Barrett moved faster than I would’ve believed possible, rolling off of me and onto the edge of the bed. He could hardly stand, though. And without his crutches, he couldn’t walk. I jumped to my feet, automatically grabbed for the Beretta 9000S usually holstered at my side. But I’d left the weapon in my bedroom, in my gun safe, when I’d gone to meet Marc at the airport that morning.

As if I were armed and dangerous anyway, the intruder screamed at Barrett. “Tell your girlfriend not to come any closer! I’ll shoot this woman in the head! I’ll shoot her!”

“No!” The word was out of my mouth before I could stop it. I pointed an authoritative finger at the stranger in my home. “This is my house. You put the gun down.”

He didn’t obey me.

And Mrs. Montgomery whimpered like a lost little girl.

“We’re staying right here,” Barrett assured the man. “Let the lady go and we’ll talk.”

“No talking!” the stranger yelled. “Just doing!”

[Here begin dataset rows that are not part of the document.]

(** * Bank-Account-Simulator: the account core of [src/bank_account.py]

    A shallow embedding of the class [BankAccount] (the stateful account) and
    of the module-level functions [deposit], [withdraw] and [get_balance]
    (the stateless operations), with the properties of the specification
    proved about them.

    Modelling choices.
    - Amounts and balances are Python numbers.  They are taken as exact
      integers ([Z], Python's [int], which is what the test-suite passes),
      and the properties are stated with the comparisons and the
      operations the code itself makes.  What [nan], [inf] and binary
      rounding change is shown on a second embedding of the account, over
      binary64 (module [Binary64]).
    - The transaction log is a Python [list] of [dict] objects.  Both are
      mutable and can be shared, so they live in an explicit heap
      ([gmap loc object]); a list holds references to its elements.
    - [datetime.now()] reads a clock of the environment: the world carries
      the sequence of its future readings and the number of readings made.
    - [raise ValueError(msg)] is the result [Raise (ValueError msg)]; a
      method is a function from the state to a result and the state at which
      it returned or raised.

    The command-line shell of [src/app.py], the caller of both, is embedded
    after them: its handlers and its loop, over standard input and output. *)

From Stdlib Require PrimFloat.
From stdpp Require Import base gmap list strings numbers pretty.

Local Open Scope Z_scope.

(** ** Python values, objects and the heap *)

Definition loc := positive.
Definition datetime := Z.

Inductive value :=
| Num (z : Z)
| Str (s : string)
| Datetime (t : datetime).

Inductive object :=
| PyList (items : list loc)
| PyDict (d : gmap string value).

Record World := mkWorld {
  heap : gmap loc object;
  clock : nat → datetime;
  ticks : nat
}.

Inductive exn := ValueError (msg : string).

Inductive result (A : Type) :=
| Return (a : A)
| Raise (e : exn).
Arguments Return {A} a.
Arguments Raise {A} e.

(** [x = <object>]: a new object at an address not in use. *)
Definition alloc (o : object) (w : World) : loc * World :=
  let l := fresh (dom (heap w)) in
  (l, mkWorld (<[l := o]> (heap w)) (clock w) (ticks w)).

(** [datetime.now()] *)
Definition now (w : World) : datetime * World :=
  (clock w (ticks w), mkWorld (heap w) (clock w) (S (ticks w))).

(** The items of the list object at [l] (none when [l] is not a list
    object), and the dict object at [l]. *)
Definition list_items (h : gmap loc object) (l : loc) : list loc :=
  match h !! l with
  | Some (PyList items) => items
  | _ => []
  end.

Definition dict_at (h : gmap loc object) (l : loc) : option (gmap string value) :=
  match h !! l with
  | Some (PyDict d) => Some d
  | _ => None
  end.

(** The value of a list of dicts as [==] compares it: the dicts in order. *)
Definition list_value (h : gmap loc object) (l : loc) : list (gmap string value) :=
  omap (dict_at h) (list_items h l).

(** ** The class [BankAccount] *)

Module BankAccount.

Record t := mk {
  _balance : Z;
  _transaction_history : loc;
  _overdraft_limit : Z
}.

Record State := mkState {
  self : t;
  world : World
}.

Definition M (A : Type) : Type := State → result A * State.

#[export] Instance M_ret : MRet M := λ A a s, (Return a, s).

#[export] Instance M_bind : MBind M := λ A B f m s,
  match m s with
  | (Return a, s') => f a s'
  | (Raise e, s') => (Raise e, s')
  end.

Definition raise {A} (e : exn) : M A := λ s, (Raise e, s).

(** [self.<attribute>] *)
Definition attr {A} (f : t → A) : M A := λ s, (Return (f (self s)), s).

(** [self._balance = v] *)
Definition set_balance (v : Z) : M unit := λ s,
  (Return (),
   mkState (mk v (_transaction_history (self s)) (_overdraft_limit (self s)))
           (world s)).

Definition in_world {A} (f : World → A * World) : M A := λ s,
  let '(a, w) := f (world s) in (Return a, mkState (self s) w).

His face was as filthy as a coal miner’s after the night shift and his tattered desert-tan jacket had belonged to a soldier. It was as dirty as the rest of him, but I could make out the name tapes sewn above the chest pockets. One read
US ARMY
. The other read
MCCABE
. Whether the jacket was his and his name was McCabe, I couldn’t say. But his wide and wild eyes and the shaking of the hand that gripped his gun told me he was hopped up on illegal drugs. And I was certain that alone could make him deadly.

“What do you want us to do?” Barrett asked him.

In answer, the intruder did the most extraordinary thing.

He called Barrett by his first name.

“I want you to come with me, Adam.”

I blinked in disbelief. “Barrett, do you know this guy?”

Barrett didn’t reply.

“You’ve got to come home with me,” the gunman told him.

“He’s not going anywhere,” I snapped. “He has a broken leg.”

But the stranger kept talking like I wasn’t even in the room. “Don’t do it for me, Adam. Do it for Eric.”

“Eric?” Barrett whispered.

The intruder nodded. His arms dropped to his sides. The gun fell from his fingertips, clonked on the hardwood. I darted after it and snatched it up. Mrs. Montgomery collapsed like her bones had turned to jelly. And her assailant sagged against the doorjamb as if accosting us had taken all his strength.

“Barrett,” I demanded, “what’s going on here?”

“It’s all right,” he assured me. “Everything’s going to be all right.”

But I could see that was a lie.

And Barrett had never lied to me before.

Unfortunately, it wasn’t long until he lied to me again.

I left Barrett to tuck a weepy Mrs. Montgomery into a cab while she was still on this side of hysterical, and made a mental note to cut her the largest check my swollen bank account could afford. Luckily, she hadn’t been injured or worse. But luck only goes so far.

And her assailant was still inside my house.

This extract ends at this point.